Namibia records regional tourist boom

Jul 17, 2017

By Southern Times Writer

WINDHOEK – The Namibian tourism sector is reaping the rewards of an interregional tourism boom with latest figures released by that country’s Ministry of Environment and Tourism showing that the sector achieved an astounding R6,3 billion in expenditure from tourist.

Namibia included tourism as one of its key economic drivers and a potential mass job creator in the country’s National Development Plans meant to stimulate rapid economic growth and unlock investment opportunities for locals.

Particular focus to stimulate the tourism sector has improved because of preference given to regional and domestic tourism to reduce unforeseen circumstances like the 2008 experience when conventional European tourist numbers dropped because of a world economic crisis.

Namibian’s Minister of Environment and Tourism Pohamba Shifeta gave an overview of the sector’s 2016 performance. Shifeta’s overview was outlined in the Namibian Domestic Tourism Expenditure Survey.

The survey results show that tourist inflows from the SADC member states have swelled significantly.

The improving tourism numbers in Namibia, a country regarded as one of the most attractive tourist destinations in the region, are also assisted with a deliberate Government policy to stimulate domestic tourism in a manner that creates employment and income for the local folk.

“With a combined expenditure of R6,3 billion and total trips of around 5,79 million generated in the domestic market in 2015, the significance of this market to boost total tourism demand and offset potential economic shocks from the international tourist source markets cannot be overstated,” Shifeta said.

Further information contained in the survey also show that South Africans are the major visitors to Namibia while a significant number of Zimbabweans, Zambians and Angolans also dominate the list.

Despite the country being one of the most peaceful and well governed in the region Namibia has also been a treasured destination by tourist because of its welcoming immigration laws where most travellers across SADC do not have to apply for travelling visas in their own country but get free entry visas at all the ports of entry.

Another contributing factor to Namibia’s improving regional tourist arrivals has been the deliberate policy by most SADC countries to promote free movements of goods and services across member state borders.

In his assessment Shifeta also underscored the importance of collection and correlation of accurate tourism data for the country to ascertain its progress in their quest to develop a world-class tourism sector that has potential to unlock economic growth and prosperity in the near future.

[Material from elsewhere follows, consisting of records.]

Lemma asrv_at_most_once_witness : exists w1 w2 r, (start_server 1 1 7 3 5 true ;; do_ops 1 ([Packet (sample_call 9 7 3 1 [1; 2; 3; 4]) (sample_addr 5)] ++ [Answer 1 [5; 6; 7; 8] None false; Packet (sample_call 9 7 3 2 (replicate 8 0)) (sample_addr 5)])) (sample_world false false) = Done (tt, w1)
  /\ xhinfo_dispatch 1 (sample_call 9 7 3 1 [1; 2; 3; 4]) 44 (Some (sample_addr 5)) w1 = Done (tt, w2) /\ w_log w2 = w_log w1 ++ [RecvHook 1] ++ r /\ (r = [] \/ exists d, r = [Sent 1 d (Some (sample_addr 5))] /\ Sent 1 d (Some (sample_addr 5)) ∈ w_log w1).
Proof.
  set (pre := [Packet (val := list Z) (sample_call 9 7 3 1 [1; 2; 3; 4]) (sample_addr 5)]). set (mid := [Answer 1 [5; 6; 7; 8] None false; Packet (val := list Z) (sample_call 9 7 3 2 (replicate 8 0)) (sample_addr 5)]).
  destruct (cache_run 1 1 7 3 5 true false 16 empty_cache pre) as [[es1 c1]|] eqn:E1; [|exfalso; vm_compute in E1; discriminate].
  assert (E1' := E1). vm_compute in E1'. injection E1' as Hes1 Hc1.
  destruct (cache_run 1 1 7 3 5 true false 16 c1 mid) as [[es2 c2]|] eqn:E2; [|exfalso; rewrite <- Hc1 in E2; vm_compute in E2; discriminate].
  apply (asrv_at_most_once 1 1 7 3 5 true (sample_world false false) pre mid 1 (9, 1, sample_addr 5) es1 c1 es2 c2 (sample_call 9 7 3 1 [1; 2; 3; 4]) (sample_addr 5)).
  - split; [reflexivity|]. split; [reflexivity|]. exists 0, 8192. reflexivity.
  - lia.
  - cbn. lia.
  - repeat constructor; apply sample_inet.
  - apply sample_inet.
  - exact E1.
  - rewrite <- Hc1. vm_compute. reflexivity.
  - exact E2.
  - repeat constructor. cbn. discriminate.
  - apply Nat.leb_le. vm_compute. reflexivity.
  - vm_compute. reflexivity.
Defined.

(** ** Connections *)
Section connection.
Context {val : Type} `{!RpcXdr val}.
Variables (x s : positive) (w : world val) (ax : axprt) (xi : xhinfo) (sv : asrv).
Hypothesis Hax : w_axs w !! x = Some ax.
Hypothesis Hconn : ax_connected ax = true.
Hypothesis Hxi : w_xis w !! x = Some xi.
Hypothesis Hstab : xi_stab xi = [s].
Hypothesis Hsv : w_srvs w !! s = Some sv.
Hypothesis Hcb : sv_cb sv = true.
Hypothesis Hsx : sv_xi sv = x.
Hypothesis Hcalls : forall q, q ∈ sv_rtab sv -> exists a, w_heap w !! q = Some a /\ sc_addr a = None.

Lemma rtab_find_null (w' : world val) k p a l : (forall q, q ∈ l -> exists a, w_heap w' !! q = Some a /\ sc_addr a = None) -> sc_addr k = None -> p ∈ l -> w_heap w' !! p = Some a -> xid k = xid a -> prog k = prog a -> vers k = vers a -> proc k = proc a -> rtab_find l k w' = Wild.
Proof.
  intros Hl Hk Hp Ha Ex Ep Ev Ec. induction l as [|q l IH]; [by apply elem_of_nil in Hp|]. cbn [rtab_find]. destruct (Hl q ltac:(by left)) as (b & Hb & Hnull). mstep. rewrite Hb.
  assert (Hrec : p <> q -> rtab_find l k w' = Wild). { intros Hne. apply IH; [intros q' Hq'; apply Hl; by right|]. apply elem_of_cons in Hp as [|]; [done|done]. }
  destruct (decide (p = q)) as [->|Hne].
  - rewrite Ha in Hb. injection Hb as ->. unfold hash_value. rewrite Hk, Hnull, Ex, Z.eqb_refl. unfold svccb_eq, addrlen. rewrite Ex, Ep, Ev, Ec, Hk, Hnull, !Z.eqb_refl. done.
  - specialize (Hrec Hne). destruct (hash_value k =? hash_value b); [|done]. unfold svccb_eq. destruct (_ && _); [|done]. rewrite Hk. done.
Qed.
(** C34: on a connection, calls have no address, and the comparison of a call with
    the one that it repeats reads through the null pointer: a packet that repeats a
    call of a resumable server (or of one on a connected datagram socket) ends the
    process, whether the call has been answered or not. *)
Theorem replay_on_connection_crashes p sbp bytes m args src : (sv_class sv = Resumable \/ exists n, sv_class sv = Unreliable n) -> p ∈ sv_rtab sv -> w_heap w !! p = Some sbp -> prog sbp = sv_prog sv -> vers sbp = sv_vers sv ->
  8 <= Z.of_nat (length bytes) -> Z.of_nat (length bytes) .& 3 = 0 -> getint (drop 4 bytes) = Done CALL -> xdr_callmsg bytes = Some (m, args) -> cb_rpcvers m = 2 ->
  rm_xid m = xid sbp -> cb_prog m = prog sbp -> cb_vers m = vers sbp -> cb_proc m = proc sbp -> proc sbp < sv_nproc sv ->
  xhinfo_dispatch x bytes (Z.of_nat (length bytes)) src w = Wild.
Proof.
  intros Hclass Hp Hb HP HV Hlen Hal Hdir Hdec Hrv Ex Ep Ev Ec Hproc. unfold xhinfo_dispatch. destruct (Z.ltb_spec (Z.of_nat (length bytes)) 8); [lia|]. rewrite Hal, Hdir. cbn [Z.eqb negb]. mrun. rewrite Hstab. change (CALL =? CALL) with true. cbv beta iota.
  unfold asrv_dispatch. destruct (Z.ltb_spec (Z.of_nat (length bytes)) 8); [lia|]. rewrite Hdir, Hdec, Hrv. mstep. change (CALL =? CALL) with true. change (2 =? RPC_MSG_VERSION) with true. cbn [negb]. unfold alloc_sbp. set (q := fresh (dom (w_heap w))). assert (Hq : w_heap w !! q = None) by apply not_elem_of_dom, is_fresh. mrun. rewrite Hstab. cbn [stab_lookup]. mrun.
  rewrite Ep, HP, Ev, HV, !Z.eqb_refl. cbn [andb]. mrun. rewrite Hcb. cbn [negb]. unfold serve_call. mrun.
  assert (Hinit : forall log, exists sbp' xi', svccb_init q s src (mkw (<[q := svccb_new m]> (w_heap w)) (w_srvs w) (w_axs w) (w_xis w) log) = Done (tt, mkw (<[q := sbp']> (w_heap w)) (w_srvs w) (w_axs w) (<[x := xi']> (w_xis w)) log) /\ sc_addr sbp' = None /\ sc_msg sbp' = m).
  { intros log. unfold svccb_init, svcadd. mrun. rewrite Hsx. mrun. rewrite Hconn. cbn [negb]. mrun. rewrite insert_insert_eq. by do 2 eexists. }
  assert (Hgo : forall sbp' xi' log, sc_addr sbp' = None -> sc_msg sbp' = m -> isreplay s q (mkw (<[q := sbp']> (w_heap w)) (w_srvs w) (w_axs w) (<[x := xi']> (w_xis w)) log) = Wild).
  { intros sbp' xi' log Hn Hm. assert (Hne : forall q', q' ∈ sv_rtab sv -> q <> q') by (intros q' Hq' <-; destruct (Hcalls q Hq') as (? & ? & _); congruence).
    assert (Hf : replay_lookup s q (mkw (<[q := sbp']> (w_heap w)) (w_srvs w) (w_axs w) (<[x := xi']> (w_xis w)) log) = Wild).
    { unfold replay_lookup. mrun. rewrite (rtab_find_null _ sbp' p sbp (sv_rtab sv)); [done| |done|done| |unfold xid, prog, vers, proc in *; rewrite Hm; congruence..].
      - intros q' Hq'. cbn [w_heap]. rewrite lookup_insert_ne by by apply Hne. by apply Hcalls.
      - cbn [w_heap]. rewrite lookup_insert_ne by by apply Hne. done. }
    unfold isreplay. mrun. destruct Hclass as [->|[n ->]]; [unfold resumable_isreplay|unfold unreliable_isreplay]; mstep; by rewrite Hf. }
  rewrite Ec. destruct (Z.ltb_spec (proc sbp) (sv_nproc sv)); [|lia]. cbn [negb].
  destruct (sv_recv_hook sv); mrun; match goal with |- context [svccb_init q s src (mkw _ _ _ _ ?log)] => destruct (Hinit log) as (sbp' & xi' & -> & Hn & Hm); by rewrite Hgo end.
Qed.
End connection.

Namibia boasts of some of the world’s immaculate, and scintillating tourist destinations including the sand dunes in the coastal part of the country, Sossusvlei, the skeleton coast, and other attractive natural scenery on most of their highways that have seen more tourist interested.

The report compiled to create a general expenditure, travel and living patterns by tourist coming to Namibia and those who enjoy domestic tourism show that the country’s coastal, northern and Khomas regions are the most popular destinations from a tourist perspective.

A closer look at the survey shows that the bulk of the tourist flocking into Namibia from other SADC countries are keen to travel by road for exploration while a significant number is also made up by those who look at the country as a second home, while in search of future opportunities.